Dans certains cas, il s'agit d'un nouveau type de système transactionnel qui analyse les données petit à petit lorsque vous les transformez en un système analytique en parallèle. Ces systèmes se manifestent par Spark ou Storm avec HBase comme magasin de données habituel. Notez que l'analyse en continu ne remplace pas toutes les formes d'analyse; vous voudrez toujours faire apparaître des tendances historiques ou consulter des données passées pour quelque chose que vous n'avez jamais envisagé.

Projet n ° 5: Traitement d'événements complexes

Nous parlons ici du traitement des événements en temps réel, où les sous-secondes comptent. Bien que ce ne soit toujours pas assez rapide pour les applications à très faible latence (picoseconde ou nanoseconde), telles que les systèmes de trading haut de gamme, vous pouvez vous attendre à des temps de réponse en millisecondes. Les exemples incluent l'évaluation en temps réel des enregistrements de données d'appel pour les opérateurs télécoms ou le traitement d'événements Internet des objets. Parfois, vous verrez de tels systèmes utiliser Spark et HBase - mais généralement, ils tombent sur leurs visages et doivent être convertis en Storm, qui est basé sur le modèle Disruptor développé par l'échange LMAX.

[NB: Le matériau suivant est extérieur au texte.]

(* ===== verification/UserStore.v ===== *)
(** * The user store

    [FE-CAM/src/hooks/useUser.tsx]: the signed-in user, the token its closure
    keeps, what it stores in the browser, and the checks of registration and
    password changes.  [now] is [Date.now()]; every [set] of the store persists
    [user] in the session storage, as zustand's [persist] does. *)

From S2P Require Import Prelude JsObject ApiTypes FeTypes FeHttp ThisService.
From Stdlib Require Import Ascii String ZArith.

Definition USER_STORE_TTL : Z := 60 * 60 * 1000.

Definition VALID_ROLES : list string :=
  ["frontend"; "backend"; "fullstack"; "qa"; "devops"; "product_manager"; "designer"; "architect";
   "proj_lead"; "guest"].

Record UserStore := mkUserStore {
  user : option UserProfile;
  us_loading : bool;
  (** The closure's [token]: [None] is [null]. *)
  token : option string
}.

Definition setUserStore (u : option UserProfile) (l : bool) (s : UserStore) : UserStore :=
  mkUserStore u l (token s).
Definition setClosureToken (t : option string) (s : UserStore) : UserStore :=
  mkUserStore (user s) (us_loading s) t.

Definition falsy (t : option string) : bool :=
  match t with Some t => String.eqb t "" | None => true end.

(** Creating the store, and the hydration that follows. *)
Definition init_store (now : Z) (b : Browser) : Fe UserStore :=
  let token := access_token b in
  let b := if falsy token then with_user_store None b else b in
  let b :=
    match user_store_ttl b with
    | Some ttl => if (ttl <? now)%Z then with_user_store None b else b
    | None => b
    end in
  mkFe b (mkUserStore (default None (user_store b)) false token).

(** [set({ user, loading })]. *)
Definition set_store (u : option UserProfile) (l : bool) : UI UserStore unit :=
  modify (fun s => mkFe (with_user_store (Some u) (browser s)) (setUserStore u l (hook s))).

(** ** Validation *)

Definition is_alpha (c : ascii) : bool := is_lower c || is_upper c.
Definition is_alnum (c : ascii) : bool := is_alpha c || is_digit c.

(** [/^[a-zA-Z0-9_]+$/]. *)
Definition valid_username (s : string) : bool :=
  negb (String.eqb s "") && str_forallb (fun c => is_alnum c || Ascii.eqb c "_") s.

(** [/^[a-zA-Z0-9._%+-]+@[a-zA-Z0-9.-]+\.[a-zA-Z]{2,}$/]: the last dot of the
    domain is the one before the letters. *)
Definition local_char (c : ascii) : bool :=
  is_alnum c || bool_decide (c ∈ ["."; "_"; "%"; "+"; "-"]%char).
Definition domain_char (c : ascii) : bool := is_alnum c || bool_decide (c ∈ ["."; "-"]%char).

Definition valid_domain (d : string) : bool :=
  match reverse (split_on "." d) with
  | tld :: rest =>
      let host := join "." (reverse rest) in
      str_forallb is_alpha tld && (2 <=? String.length tld)%nat &&
      negb (String.eqb host "") && str_forallb domain_char host
  | [] => false
  end.

Definition valid_email (s : string) : bool :=
  match split_on "@" s with
  | [local; domain] =>
      negb (String.eqb local "") && str_forallb local_char local && valid_domain domain
  | _ => false
  end.

(** The first complaint of [register], in the code's order. *)
Definition register_error (d : RegisterRequest) (confirmPassword : string) : option string :=
  if negb (String.eqb (reg_password d) confirmPassword) then Some "两次密码输入不一致"
  else if negb (valid_username (reg_username d)) then Some "用户名只能包含字母、数字和下划线"
  else if negb (valid_email (reg_email d)) then Some "请输入正确的邮箱格式"
  else if negb (bool_decide (reg_role d ∈ VALID_ROLES)) then Some "请选择正确的角色"
  else None.

Section Hook.
Variable server : Server.
Variable now : Z.

Definition fetchUser : UI UserStore unit :=
  s ← get_hook;
  if falsy (token s) then mret ()
  else if bool_decide (is_Some (user s)) && negb (us_loading s) then mret ()
  else
    set_store (user s) true ;;
    try_catch (
      res ← request server GetMyInfo;
      if decide (status res <> 200%Z) then
        toast_up (Warning (str_or (message res) "获取用户信息失败")) ;;
        set_store None false ;;
        set_browser (with_token None) ;;
        set_browser (with_user_store None)
      else
        set_store (payload res) false ;;
        set_browser (with_ttl (now + USER_STORE_TTL)))
      (fun _ =>
        set_store None false ;;
        set_browser (with_token None)).

Definition getUserByUsernameOrNicknameOrEmail {H} (q : string) : UI H (list UserProfile) :=
  res ← request server (GetUserByUsernameOrNicknameOrEmail q);
  if decide (status res <> 200%Z) then throw (new_error (str_or (message res) "获取用户信息失败"))
  else mret (default [] (payload res)).

Definition login (formData : LoginRequest) : UI UserStore (Response string) :=
  res ← request server (UserLogin formData);
  if decide (status res <> 200%Z) then throw (new_error (str_or (message res) "登录失败"))
  else
    set_hook (setClosureToken (Some (payload res))) ;;
    set_browser (with_token (Some (payload res))) ;;
    fetchUser ;;
    mret res.

Definition logout : UI UserStore unit :=
  set_browser (with_token None) ;;
  set_browser (with_user_store None) ;;
  set_hook (setClosureToken (Some "")) ;;
  s ← get_hook;
  set_store None (us_loading s).

Definition register (formData : RegisterRequest) (confirmPassword : string) : UI UserStore (Response unit) :=
  match register_error formData confirmPassword with
  | Some msg => throw (new_error msg)
  | None =>
      res ← request server (UserRegister formData);
      if decide (status res <> 200%Z) then throw (new_error (str_or (message res) "注册失败"))
      else mret res
  end.

Definition modifyPassword (formData : ModifyPasswordRequest) : UI UserStore (Response unit) :=
  if negb (String.eqb (new_password formData) (confirm_new_password formData))
  then throw (new_error "两次新密码输入不一致")
  else
    res ← request server (UserModifyPassword formData);
    if decide (status res <> 200%Z) then throw (new_error (str_or (message res) "修改密码失败"))
    else mret res.

(** The [onOk] of the three modals: report, and rethrow to keep the modal open.
    [t] translates the fallback messages. *)
Variable t : string -> string.

Definition modal_onOk {A} (validate : outcome unit) (submit : UI UserStore (Response A)) (success failure : string)
    : UI UserStore unit :=
  try_catch (
    resume validate ;;
    res ← submit;
    toast_up (Success (str_or (message res) (t success))))
    (fun e => toast_up (Failure (message_or (t failure) e)) ;; throw e).

Definition loginModal_onOk (validate : outcome unit) (formData : LoginRequest) : UI UserStore unit :=
  modal_onOk validate (login formData) "login.success" "login.failure".

Definition registerModal_onOk (validate : outcome unit) (formData : RegisterRequest) (confirmPassword : string)
    : UI UserStore unit :=
  modal_onOk validate (register formData confirmPassword) "register.success" "register.failure".

Definition modifyPasswordModal_onOk (validate : outcome unit) (formData : ModifyPasswordRequest)
    : UI UserStore unit :=
  modal_onOk validate (modifyPassword formData) "modifyPassword.success" "modifyPassword.failure".
End Hook.

(** ** Properties *)

(** Loading the user, by the server's answer, when a token is held and no user
    is known.  A success stores the user and an expiry one hour ahead; a refusal
    drops the stored token and the cached user; a failed request drops the stored
    token.  In no case does the token the closure holds change: after a failure it
    differs from the storage, and the next call asks again without a token. *)
Theorem fetchUser_outcome server now s
  (Htoken : falsy (token (hook s)) = false) (Hstored : access_token (browser s) = token (hook s))
  (Huser : user (hook s) = None) :
  let '(o, s') := fetchUser server now s in
  let b := browser s' in
  o = Ret tt /\ us_loading (hook s') = false /\ token (hook s') = token (hook s) /\
  sent b = sent (browser s) ++ [(token (hook s), encode GetMyInfo)] /\
  match server _ (sent (browser s)) (token (hook s)) GetMyInfo with
  | NetOk res =>
      if decide (status res <> 200%Z)
      then user (hook s') = None /\ access_token b = None /\ user_store b = None
      else user (hook s') = payload res /\ access_token b = token (hook s) /\
           user_store b = Some (payload res) /\ user_store_ttl b = Some (now + USER_STORE_TTL)%Z
  | NetErr _ _ _ =>
      user (hook s') = None /\ access_token b = None /\ user_store b = Some None /\
      let '(o2, s2) := fetchUser server now s' in
      sent (browser s2) = sent b ++ [(None, encode GetMyInfo)]
  end.
Proof.
  assert (Htok : getAccessToken (browser s) = token (hook s)).
  { unfold getAccessToken, falsy in *. rewrite Hstored. destruct (token (hook s)) as [t|]; [|done]. by rewrite Htoken. }
  assert (Hrun : forall p, falsy (token (hook p)) = false -> user (hook p) = None ->
    fetchUser server now p = (set_store None true ;;
      try_catch (res ← request server GetMyInfo;
        if decide (status res <> 200%Z) then
          toast_up (Warning (str_or (message res) "获取用户信息失败")) ;; set_store None false ;;
          set_browser (with_token None) ;; set_browser (with_user_store None)
        else set_store (payload res) false ;; set_browser (with_ttl (now + USER_STORE_TTL)))
      (fun _ => set_store None false ;; set_browser (with_token None))) p).
  { intros p Ht Hu. unfold fetchUser. rewrite (bind_Ret _ _ p (hook p) p) by done. by rewrite Ht, Hu. }
  rewrite Hrun by done. erewrite bind_Ret by reflexivity. unfold try_catch.
  set (p1 := mkFe _ _). assert (Htok1 : getAccessToken (browser p1) = token (hook s)) by exact Htok.
  destruct (server _ (sent (browser s)) (token (hook s)) GetMyInfo) as [res|n st msg] eqn:E.
  - assert (E' : server _ (sent (browser p1)) (getAccessToken (browser p1)) GetMyInfo = NetOk res) by (by rewrite Htok1).
    rewrite (bind_Ret _ _ _ _ _ (fe_request_NetOk server GetMyInfo p1 res E')). rewrite Htok1.
    case_decide; simpl; by rewrite ?Hstored.
  - assert (Hreq : exists b m, request server GetMyInfo p1 = (Throw (ApiError m), mkFe b (hook p1)) /\
      sent b = sent (browser s) ++ [(token (hook s), encode GetMyInfo)]).
    { unfold request. rewrite Htok1. change (sent (browser p1)) with (sent (browser s)). rewrite E.
      eexists _, _. split; [done|]. by destruct (n || _). }
    destruct Hreq as (b & m & Hr & Hs). rewrite (bind_Throw _ _ _ _ _ Hr). simpl.
    do 3 (split; [done|]). split; [done|]. do 3 (split; [done|]).
    rewrite Hrun by done. erewrite bind_Ret by reflexivity. unfold try_catch.
    match goal with |- context [(request server GetMyInfo ≫= _) ?p] => set (p2 := p) end.
    assert (Hs2 : sent (browser (request server GetMyInfo p2).2) = sent b ++ [(None, encode GetMyInfo)]).
    { unfold request. destruct (server _ (sent (browser p2)) (getAccessToken (browser p2)) GetMyInfo) as [d'|n' st' m'];
        [done|]. by destruct (n' || bool_decide (st' = Some 401%Z)). }
    destruct (request_cases server GetMyInfo p2) as (q & Hq & [[d Hd]|[m' Hd]]); rewrite Hd in Hs2; simpl in Hs2.
    + rewrite (bind_Ret _ _ _ _ _ Hd). by case_decide.
    + by rewrite (bind_Throw _ _ _ _ _ Hd).
Qed.

Definition ann : UserProfile := mkUserProfile 1 "ann" "Ann" "a@b.cn" "frontend" 1 "now".
Definition signed_in : Fe UserStore := mkFe empty_browser (mkUserStore None false (Some "tok")).

Lemma fetchUser_outcome_witness :
  let '(o, s') := fetchUser (fun T _ _ e => match e in Endpoint T return net T with
      | GetMyInfo => NetOk (mkResponse 200 "" (Some ann)) | _ => NetErr true None "" end) 5 signed_in in
  o = Ret tt /\ user (hook s') = Some ann.
Proof.
  set (server := fun T _ _ (e : Endpoint T) => match e in Endpoint T return net T with
      | GetMyInfo => NetOk (mkResponse 200 "" (Some ann)) | _ => NetErr true None "" end).
  pose proof (fetchUser_outcome server 5 signed_in eq_refl eq_refl eq_refl) as H.
  destruct (fetchUser server 5 signed_in) as [o s']. destruct H as (Ho & _ & _ & _ & Hu & _). split; [exact Ho|exact Hu].
Defined.

(** Registration sends a request only for data that pass every check, and then
    exactly the data entered; any complaint, refusal or failure is thrown, and
    nothing of the store or the storage depends on it. *)
Theorem register_outcome server d confirm s :
  let '(o, s') := register server d confirm s in
  match register_error d confirm with
  | Some msg => o = Throw (new_error msg) /\ s' = s
  | None =>
      sent (browser s') = sent (browser s) ++ [(getAccessToken (browser s), encode (UserRegister d))] /\
      hook s' = hook s /\
      (reg_password d = confirm /\ reg_username d <> "" /\ includes (reg_email d) "@" = true /\ reg_role d ∈ VALID_ROLES) /\
      match server _ (sent (browser s)) (getAccessToken (browser s)) (UserRegister d) with
      | NetOk res => o = if decide (status res <> 200%Z) then Throw (new_error (str_or (message res) "注册失败")) else Ret res
      | NetErr _ _ msg => o = Throw (ApiError (str_or msg "Request error"))
      end
  end.
Proof.
  unfold register. destruct (register_error d confirm) eqn:E; [done|].
  assert (Hc : reg_password d = confirm /\ reg_username d <> "" /\ includes (reg_email d) "@" = true /\
    reg_role d ∈ VALID_ROLES).
  { unfold register_error in E. destruct (String.eqb_spec (reg_password d) confirm); [|done].
    destruct (valid_username (reg_username d)) eqn:Eu; [|done].
    destruct (valid_email (reg_email d)) eqn:Ee; [|done]. case_bool_decide; [|done].
    split; [done|]. split; [by intros Hn; rewrite Hn in Eu|]. split; [|done].
    unfold valid_email in Ee. pose proof (join_split_on "@" (reg_email d)) as Hj.
    destruct (split_on "@" (reg_email d)) as [|l [|dm []]]; try done. rewrite <-Hj. simpl.
    clear. induction l as [|c l IH]; [by destruct dm|].
    change ((String c l +:+ "@" +:+ dm)) with (String c (l +:+ "@" +:+ dm)). simpl in *. rewrite IH.
    by rewrite orb_true_r. }
  unfold mbind, M_bind, request. destruct (server _ _ _ _) as [res|n st msg].
  - case_decide; simpl; done.
  - simpl. split; [by destruct (n || _)|done].
Qed.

Dans le passé, ces systèmes reposaient sur des logiciels de messagerie personnalisés - ou des produits de messagerie client-serveur prêts à l'emploi et performants - mais les volumes de données actuels sont trop importants pour l'un ou l'autre. Les volumes d'échanges et le nombre de personnes possédant des téléphones portables ont augmenté depuis la création de ces systèmes hérités, et les capteurs médicaux et industriels pompent trop de bits. Je ne l'ai pas encore utilisé, mais le projet Apex semble prometteur et prétend être plus rapide que Storm.

Projet n ° 6: Streaming en ETL

Parfois, vous souhaitez capturer des données en streaming et les entreposer quelque part. Ces projets coïncident généralement avec le n ° 1 ou le n ° 2, mais ajoutent leur propre portée et leurs propres caractéristiques. (Certaines personnes pensent qu'elles font le n ° 4 ou le n ° 5, mais en fait, elles vident sur disque et analysent les données plus tard.) Ce sont presque toujours des projets Kafka et Storm. Spark est également utilisé, mais sans justification, car vous n'avez pas vraiment besoin d'analyses en mémoire.

Projet n ° 7: Remplacement ou augmentation de SAS

SAS va bien; SAS est sympa. SAS est également coûteux et nous n'achetons pas de boîtes pour tous les scientifiques et analystes des données afin que vous puissiez «jouer» avec les données. De plus, vous vouliez faire quelque chose de différent de ce que SAS pourrait faire ou générer un graphique plus joli. Voici votre joli lac de données. Voici iPython Notebook (maintenant) ou Zeppelin (plus tard). Nous allons introduire les résultats dans SAS et stocker les résultats de SAS ici.

Alors que j'ai vu d'autres projets Hadoop, Spark ou Storm, ce sont les types «normaux» de tous les jours. Si vous utilisez Hadoop, vous les reconnaissez probablement. Certains des cas d'utilisation de ces systèmes que j'ai mis en œuvre des années auparavant, en travaillant avec d'autres technologies.

Si vous êtes un vétéran trop effrayé par le «gros» du big data ou le «do» dans Hadoop, ne le soyez pas. Plus les choses changent, plus elles restent les mêmes. Vous trouverez de nombreux parallèles entre les éléments que vous aviez l'habitude de déployer et les technologies hipster qui tourbillonnaient dans l'hadooposphère.